SWARM: A Single-Molecule Workflow for High-Precision Profiling of RNA Modifications

Nanopore direct RNA sequencing promises to decode the epitranscriptome by detecting multiple modifications on individual RNA molecules, but its potential for biological discovery is hampered by high false-positive rates. We present SWARM, an AI-based framework designed to overcome this fundamental limitation. Its key innovation is a crosstalk-aware training strategy that incorporates non-target modifications and orthogonally validated cellular signals, enabling high-precision detection of m6A, pseudouridine ({Psi}), and m5C at single-nucleotide and single-molecule resolution. Using rigorous in vitro and cellular RNA benchmarks, SWARM outperforms existing tools and maintains strong agreement with orthogonal methods.
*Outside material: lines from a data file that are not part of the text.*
(** ** The opening *)

(** [startHeartbeatCycle] in full.  It never rejects.  When its two
    requests settle in an ordinary way it ends by setting the interval
    and registering the listener; otherwise its [catch] prints and
    neither is done. *)
Lemma opening_cases net a :
  exists evs u a',
    run startHeartbeatCycle net a =
    {| ending := Returned tt; after := a'; events := evs; used := u |} /\
    if ordinary (net 0%nat) && ordinary (net 1%nat)
    then a' = set_sigint true
                (set_timer true (set_cycleCount 0 (openingToggled net a))) /\
         operations evs = [ToggleCall "ON"; HeartbeatCall] /\
         u = 2%nat /\
         exists before,
           evs = (before ++ [SetInterval 60000; OnSigint])%list /\
           existsb isTimerEvent before = false
    else a' = openingToggled net a /\
         existsb isTimerEvent evs = false /\
         exists before what,
           evs = (before ++
                  [Console (ErrorLine "Heartbeat Cycle Start" what)])%list.
Proof.
  unfold startHeartbeatCycle, openingToggled. rewrite run_try_catch.
  rewrite run_bind. settle_case toggleDevice_run; cbn.
  all: try (rewrite run_bind; settle_case sendHeartbeat_run; cbn).
  all: unfold later in *; cbn [Nat.add] in *.
  all: repeat match goal with
         | M : member ?reason "message" = Thrown _ |- _ =>
             let N := fresh "N" in
             apply member_thrown in M as [N [? ->]]
         | M : member ?reason "message" = Normal _ |- _ =>
             let N := fresh "N" in
             apply member_normal in M as [N ->]
         end.
  all: rewrite ?logError_run; cbn.
  all: do 3 eexists; split; [reflexivity|].
  all: repeat match goal with
         | E : _ = Fulfilled _ |- _ => rewrite ?E; clear E
         | E : _ = Rejected _ |- _ => rewrite ?E; clear E
         end.
  all: cbn.
  all: repeat match goal with
         | N : nullish _ = _ |- _ => rewrite ?N; clear N
         end.
  all: cbn.
  all: repeat split; try reflexivity.
  all: match goal with
       | |- exists before, ?l = (before ++ [_; _])%list /\ _ =>
           exists (firstn (List.length l - 2) l); split; reflexivity
       | |- exists before what, ?l = (before ++ [_])%list =>
           exists (firstn (List.length l - 1) l); eexists; reflexivity
       end.
Qed.
(** C10. A study block built for a task lasts exactly the task's total
    time needed, estimated duration plus preparation time.  One call of
    the Placer for a task changes nothing or appends one such block, which
    starts at the start of one free slot and ends within it, so a task is
    never split.  With a positive time needed the call raises nothing; a
    task that no free slot can hold is not placed.  The placement of a day
    does not depend on [max_study_session] or [buffer_time], and gives
    every open task no block or one block; a block longer than
    [max_study_session] does occur. *)
Theorem C10_study_block_duration :
  (forall a b, study_block_for a b ->
      block_type b = STUDY /\
      duration_minutes b = estimated_duration a + preparation_time a) /\
  (forall s a sl s' sl',
      _schedule_single_assignment s a sl = Ok (s', sl') ->
      (s' = s /\ sl' = sl) \/
      (exists best b,
          In best sl /\ study_block_for a b /\
          start_time b = fst best /\ end_time b <= snd best /\
          time_blocks s' = time_blocks s ++ [b])) /\
  (forall s a sl,
      0 < total_time_needed a ->
      exists s' sl', _schedule_single_assignment s a sl = Ok (s', sl')) /\
  (forall s a sl,
      Forall (fun x => (slot_minutes x < inject_Z (total_time_needed a))%Q) sl ->
      _schedule_single_assignment s a sl = Ok (s, sl)) /\
  (forall c max_session buffer s l d,
      _schedule_assignments_for_day (with_session_limits c max_session buffer)
        s l d = _schedule_assignments_for_day c s l d) /\
  (forall c s l d s',
      _schedule_assignments_for_day c s l d = Ok s' ->
      exists placed,
        Forall2 (placement d) (filter (fun a => negb (is_completed a)) l)
          placed /\
        time_blocks s' = time_blocks s ++ placed_blocks placed) /\
  (exists schedules s b,
      ex_run = Ok schedules /\ In s schedules /\ In b (time_blocks s) /\
      block_type b = STUDY /\
      max_study_session default_constraints < duration_minutes b).
Proof.
  split.
  { intros a b [st H]. apply study_block_of_Ok in H.
    unfold total_time_needed in H. tauto. }
  split.
  { intros s a sl s' sl' E.
    destruct (schedule_single_Ok _ _ _ _ _ E)
      as [H|(best & b & pre & post & Hin & Eb & _ & _ & Hbl & _)];
      [left; exact H | right].
    exists best, b. pose proof (study_block_of_Ok _ _ _ _ Eb) as Hb.
    split; [apply (candidates_In _ _ _ Hin)|].
    split; [exists (fst best); exact Eb|].
    split; [tauto|]. split; [|exact Hbl].
    destruct Hb as (_ & _ & -> & _). eapply candidate_fits. exact Hin. }
  split; [exact schedule_single_total|].
  split; [exact schedule_single_no_fit|].
  split; [reflexivity|].
  split.
  { intros c s l d s' E. unfold _schedule_assignments_for_day in E.
    destruct (filter _ l) as [|a0 av0].
    - injection E as <-. exists []. split; [constructor|].
      symmetry. apply app_nil_r.
    - destruct (get_available_slots _ _ _ _) as [|x0 sl0].
      + injection E as <-. exists (map (fun _ => None) (a0 :: av0)). split.
        * generalize (a0 :: av0). intro l0.
          induction l0; constructor; [exact I | assumption].
        * generalize (a0 :: av0). intro l0.
          replace (placed_blocks (map (fun _ => None) l0)) with (@nil TimeBlock);
            [symmetry; apply app_nil_r|].
          induction l0; [reflexivity | assumption].
      + inv_bind E. destruct a as [s1 sl1]. injection E as <-.
        eapply assignments_loop_placed. exact Ha. }
  eexists. eexists. eexists.
  split; [vm_compute; reflexivity|].
  split; [left; reflexivity|].
  split; [right; right; right; left; reflexivity|].
  split; reflexivity.
Qed.

Lemma C10_study_block_duration_witness :
  0 < total_time_needed ex_task_90 /\
  exists s' sl' b,
    _schedule_single_assignment (Schedule_new (at_ 5 0 0)) ex_task_90
      ex_two_slots = Ok (s', sl') /\
    time_blocks s' = [b] /\ duration_minutes b = 90.
Proof.
  split; [reflexivity|].
  destruct (proj1 (proj2 (proj2 C10_study_block_duration))
              (Schedule_new (at_ 5 0 0)) ex_task_90 ex_two_slots eq_refl)
    as (s' & sl' & E).
  exists s', sl'. vm_compute in E. injection E as <- <-.
  eexists. split; [vm_compute; reflexivity|]. split; reflexivity.
Defined.

(** ** The Break Inserter *)

Lemma Qle_minutes (m x : Z) :
  Qle_bool (inject_Z m) (total_minutes x) = (minutes m <=? x).
Proof.
  apply eq_true_iff_eq. rewrite Qle_bool_iff, Z.leb_le.
  unfold total_minutes, Qle, minutes. cbn.
  change us_per_minute with 60000000. lia.
Qed.

Lemma break_block_of_pos (st bd : Z) :
  0 < bd -> break_block_of st bd = Ok (mk_break st bd).
Proof.
  intro H. unfold break_block_of, TimeBlock_new.
  destruct (st + minutes bd <=? st) eqn:E; [|reflexivity].
  apply Z.leb_le in E. unfold minutes in E.
  assert (Hm : 0 < us_per_minute) by reflexivity. nia.
Qed.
Applying SWARM across mammalian tissues reveals thousands of novel modification sites with confirmed motifs and localisation patterns. Our high-resolution multi-tissue modification map revealed no evidence of widespread m6A-{Psi} interplay, challenging models of a coordinated epitranscriptomic code. We further discovered a previously unrecognised splicing-shaped mode of {Psi} deposition, whereby TRUB1-mediated pseudouridylation preferentially occurs after exon-exon ligation, consistent with local RNA structure stabilisation. SWARM provides a robust, universally applicable tool for epitranscriptome discovery.